[REQUIRED ACTION]: Repeat exactly, and only, the lines below starting at the line that contains "rewrite (take_S_r _" and ending at the line that contains "pose proof (le_combine_bound (take n k0)", inclusive of both.

=== DATASET ENTRIES ===

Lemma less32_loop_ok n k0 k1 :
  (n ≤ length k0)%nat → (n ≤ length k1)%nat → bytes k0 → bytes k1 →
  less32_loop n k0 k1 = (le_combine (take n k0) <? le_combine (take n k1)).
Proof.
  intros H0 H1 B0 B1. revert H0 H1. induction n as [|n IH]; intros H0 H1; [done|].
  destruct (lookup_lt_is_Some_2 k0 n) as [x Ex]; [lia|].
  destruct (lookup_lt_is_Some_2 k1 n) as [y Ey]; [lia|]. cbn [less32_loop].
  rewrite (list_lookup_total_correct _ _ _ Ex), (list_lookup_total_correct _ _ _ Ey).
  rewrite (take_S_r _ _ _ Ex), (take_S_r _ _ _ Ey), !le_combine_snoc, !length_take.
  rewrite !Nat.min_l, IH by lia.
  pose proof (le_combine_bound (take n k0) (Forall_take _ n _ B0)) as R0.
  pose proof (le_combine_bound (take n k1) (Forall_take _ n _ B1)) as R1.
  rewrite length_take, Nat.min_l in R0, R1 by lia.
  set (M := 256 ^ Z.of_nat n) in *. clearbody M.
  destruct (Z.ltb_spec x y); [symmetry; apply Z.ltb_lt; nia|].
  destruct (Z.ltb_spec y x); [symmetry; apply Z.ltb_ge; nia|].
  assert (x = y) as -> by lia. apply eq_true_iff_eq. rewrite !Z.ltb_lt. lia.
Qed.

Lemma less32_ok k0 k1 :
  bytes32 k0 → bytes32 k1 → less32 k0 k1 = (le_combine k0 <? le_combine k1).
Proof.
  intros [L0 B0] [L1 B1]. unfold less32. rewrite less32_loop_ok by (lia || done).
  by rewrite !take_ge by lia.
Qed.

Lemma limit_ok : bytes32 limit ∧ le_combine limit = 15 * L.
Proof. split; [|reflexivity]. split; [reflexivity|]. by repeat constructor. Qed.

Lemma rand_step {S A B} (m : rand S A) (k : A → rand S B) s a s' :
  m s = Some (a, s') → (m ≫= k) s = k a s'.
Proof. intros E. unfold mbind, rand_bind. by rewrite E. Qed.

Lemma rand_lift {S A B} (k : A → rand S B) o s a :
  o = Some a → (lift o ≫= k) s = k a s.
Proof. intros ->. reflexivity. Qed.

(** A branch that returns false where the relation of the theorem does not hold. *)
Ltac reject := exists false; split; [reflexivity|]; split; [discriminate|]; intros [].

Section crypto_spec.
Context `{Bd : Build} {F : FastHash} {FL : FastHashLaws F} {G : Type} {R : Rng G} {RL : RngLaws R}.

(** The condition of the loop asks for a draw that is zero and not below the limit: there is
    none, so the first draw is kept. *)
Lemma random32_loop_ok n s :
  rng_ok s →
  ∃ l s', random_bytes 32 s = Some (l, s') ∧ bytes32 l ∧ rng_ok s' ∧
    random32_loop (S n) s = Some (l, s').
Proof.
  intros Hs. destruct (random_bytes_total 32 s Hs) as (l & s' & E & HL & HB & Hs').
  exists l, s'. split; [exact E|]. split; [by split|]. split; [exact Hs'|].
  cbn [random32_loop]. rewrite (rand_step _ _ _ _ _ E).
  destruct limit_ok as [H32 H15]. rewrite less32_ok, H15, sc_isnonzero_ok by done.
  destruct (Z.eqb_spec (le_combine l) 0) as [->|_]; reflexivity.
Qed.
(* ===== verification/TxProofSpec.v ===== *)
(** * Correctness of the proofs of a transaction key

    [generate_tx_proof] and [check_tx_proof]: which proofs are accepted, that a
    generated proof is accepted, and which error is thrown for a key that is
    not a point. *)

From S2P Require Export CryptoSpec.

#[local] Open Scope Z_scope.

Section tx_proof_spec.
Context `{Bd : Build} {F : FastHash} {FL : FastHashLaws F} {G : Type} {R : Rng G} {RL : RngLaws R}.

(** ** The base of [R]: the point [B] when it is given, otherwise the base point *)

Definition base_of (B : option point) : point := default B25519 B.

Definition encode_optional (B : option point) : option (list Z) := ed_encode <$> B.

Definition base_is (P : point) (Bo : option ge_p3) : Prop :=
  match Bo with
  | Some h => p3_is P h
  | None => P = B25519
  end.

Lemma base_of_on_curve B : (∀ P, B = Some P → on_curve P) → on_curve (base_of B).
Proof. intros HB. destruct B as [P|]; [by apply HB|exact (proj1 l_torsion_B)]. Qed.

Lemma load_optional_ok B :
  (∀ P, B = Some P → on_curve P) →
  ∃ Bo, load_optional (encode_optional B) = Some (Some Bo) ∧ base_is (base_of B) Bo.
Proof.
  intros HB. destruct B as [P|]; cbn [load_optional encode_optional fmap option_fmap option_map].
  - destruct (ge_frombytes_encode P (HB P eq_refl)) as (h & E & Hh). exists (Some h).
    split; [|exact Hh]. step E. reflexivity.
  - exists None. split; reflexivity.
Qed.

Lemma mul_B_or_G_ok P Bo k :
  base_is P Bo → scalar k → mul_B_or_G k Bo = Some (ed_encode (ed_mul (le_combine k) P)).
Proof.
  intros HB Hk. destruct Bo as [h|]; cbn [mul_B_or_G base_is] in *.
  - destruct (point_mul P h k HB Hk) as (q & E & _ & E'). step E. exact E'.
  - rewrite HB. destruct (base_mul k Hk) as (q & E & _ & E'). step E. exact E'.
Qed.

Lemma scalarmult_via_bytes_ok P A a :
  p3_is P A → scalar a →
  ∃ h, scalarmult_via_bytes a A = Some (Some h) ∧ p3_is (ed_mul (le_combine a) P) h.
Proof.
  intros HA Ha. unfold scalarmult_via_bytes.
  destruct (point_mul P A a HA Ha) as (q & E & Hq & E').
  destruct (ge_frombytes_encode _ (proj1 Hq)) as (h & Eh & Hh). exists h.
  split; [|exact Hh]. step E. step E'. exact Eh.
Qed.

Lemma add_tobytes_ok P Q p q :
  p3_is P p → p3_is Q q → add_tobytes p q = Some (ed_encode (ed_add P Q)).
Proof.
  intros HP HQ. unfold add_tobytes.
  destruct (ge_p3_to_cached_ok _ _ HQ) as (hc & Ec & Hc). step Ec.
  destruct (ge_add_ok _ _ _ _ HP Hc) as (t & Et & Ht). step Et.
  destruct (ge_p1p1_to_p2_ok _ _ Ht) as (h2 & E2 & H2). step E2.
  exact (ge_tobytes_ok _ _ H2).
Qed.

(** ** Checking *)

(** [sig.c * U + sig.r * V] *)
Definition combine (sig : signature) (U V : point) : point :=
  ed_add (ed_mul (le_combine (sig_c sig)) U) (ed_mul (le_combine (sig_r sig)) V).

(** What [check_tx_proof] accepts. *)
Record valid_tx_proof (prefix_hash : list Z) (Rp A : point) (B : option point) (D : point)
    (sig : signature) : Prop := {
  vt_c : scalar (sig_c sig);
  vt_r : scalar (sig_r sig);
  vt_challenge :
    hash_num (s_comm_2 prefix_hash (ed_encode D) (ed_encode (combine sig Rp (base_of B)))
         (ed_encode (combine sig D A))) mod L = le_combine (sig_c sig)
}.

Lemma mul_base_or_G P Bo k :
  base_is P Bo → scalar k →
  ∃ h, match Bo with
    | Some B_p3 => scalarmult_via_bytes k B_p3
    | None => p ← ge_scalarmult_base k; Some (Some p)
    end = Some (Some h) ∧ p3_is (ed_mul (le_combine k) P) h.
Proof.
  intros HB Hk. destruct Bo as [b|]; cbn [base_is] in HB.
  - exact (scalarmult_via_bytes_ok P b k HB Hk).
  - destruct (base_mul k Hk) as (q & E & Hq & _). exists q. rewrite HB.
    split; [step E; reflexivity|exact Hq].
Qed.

===
=== DATASET ENTRIES ===

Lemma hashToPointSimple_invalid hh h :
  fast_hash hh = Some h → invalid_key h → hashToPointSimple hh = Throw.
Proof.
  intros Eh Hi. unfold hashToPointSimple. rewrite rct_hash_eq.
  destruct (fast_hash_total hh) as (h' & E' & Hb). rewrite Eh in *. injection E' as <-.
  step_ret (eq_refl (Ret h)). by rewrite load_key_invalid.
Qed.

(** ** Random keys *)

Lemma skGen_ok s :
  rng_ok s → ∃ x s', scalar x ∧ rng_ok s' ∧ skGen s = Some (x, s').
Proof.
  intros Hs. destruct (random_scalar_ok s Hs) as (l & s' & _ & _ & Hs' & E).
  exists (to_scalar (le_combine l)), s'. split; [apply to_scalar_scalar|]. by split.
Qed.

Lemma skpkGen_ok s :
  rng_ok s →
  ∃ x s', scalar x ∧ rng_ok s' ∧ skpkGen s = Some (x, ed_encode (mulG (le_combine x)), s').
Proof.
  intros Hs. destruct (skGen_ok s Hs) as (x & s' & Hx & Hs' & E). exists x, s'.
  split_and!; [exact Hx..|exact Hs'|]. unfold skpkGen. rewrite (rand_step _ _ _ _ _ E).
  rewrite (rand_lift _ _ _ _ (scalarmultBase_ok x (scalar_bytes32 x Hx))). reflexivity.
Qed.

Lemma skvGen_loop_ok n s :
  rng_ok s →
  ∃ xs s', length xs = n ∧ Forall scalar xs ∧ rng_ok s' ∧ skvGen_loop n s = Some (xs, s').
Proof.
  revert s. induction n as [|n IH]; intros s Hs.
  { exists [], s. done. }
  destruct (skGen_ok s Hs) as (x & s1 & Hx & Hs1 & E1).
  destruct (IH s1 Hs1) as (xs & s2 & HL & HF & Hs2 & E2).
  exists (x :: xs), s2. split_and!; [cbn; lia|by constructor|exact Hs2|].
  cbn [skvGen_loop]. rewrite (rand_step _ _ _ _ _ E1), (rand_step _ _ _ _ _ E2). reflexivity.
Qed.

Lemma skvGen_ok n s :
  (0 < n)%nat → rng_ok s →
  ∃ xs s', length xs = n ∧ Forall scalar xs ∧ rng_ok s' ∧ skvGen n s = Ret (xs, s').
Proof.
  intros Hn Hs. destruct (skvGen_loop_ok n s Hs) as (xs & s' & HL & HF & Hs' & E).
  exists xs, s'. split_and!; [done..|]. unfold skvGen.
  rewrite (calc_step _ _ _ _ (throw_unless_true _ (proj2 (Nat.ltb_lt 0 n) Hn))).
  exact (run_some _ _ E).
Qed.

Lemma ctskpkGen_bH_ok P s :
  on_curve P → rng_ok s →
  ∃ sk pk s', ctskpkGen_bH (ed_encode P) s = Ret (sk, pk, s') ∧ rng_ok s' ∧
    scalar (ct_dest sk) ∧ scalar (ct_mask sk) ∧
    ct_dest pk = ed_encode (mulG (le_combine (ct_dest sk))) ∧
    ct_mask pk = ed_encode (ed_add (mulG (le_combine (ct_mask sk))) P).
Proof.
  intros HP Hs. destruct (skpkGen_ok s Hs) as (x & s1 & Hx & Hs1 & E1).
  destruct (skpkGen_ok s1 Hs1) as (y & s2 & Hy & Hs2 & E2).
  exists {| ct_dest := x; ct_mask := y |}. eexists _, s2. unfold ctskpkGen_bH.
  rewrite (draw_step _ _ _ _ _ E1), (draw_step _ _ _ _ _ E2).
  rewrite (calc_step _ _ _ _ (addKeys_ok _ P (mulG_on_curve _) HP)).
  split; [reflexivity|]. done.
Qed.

===

[ANSWER FOR THIS EXERCISE]:
  rewrite (take_S_r _ _ _ Ex), (take_S_r _ _ _ Ey), !le_combine_snoc, !length_take.
  rewrite !Nat.min_l, IH by lia.
  pose proof (le_combine_bound (take n k0) (Forall_take _ n _ B0)) as R0.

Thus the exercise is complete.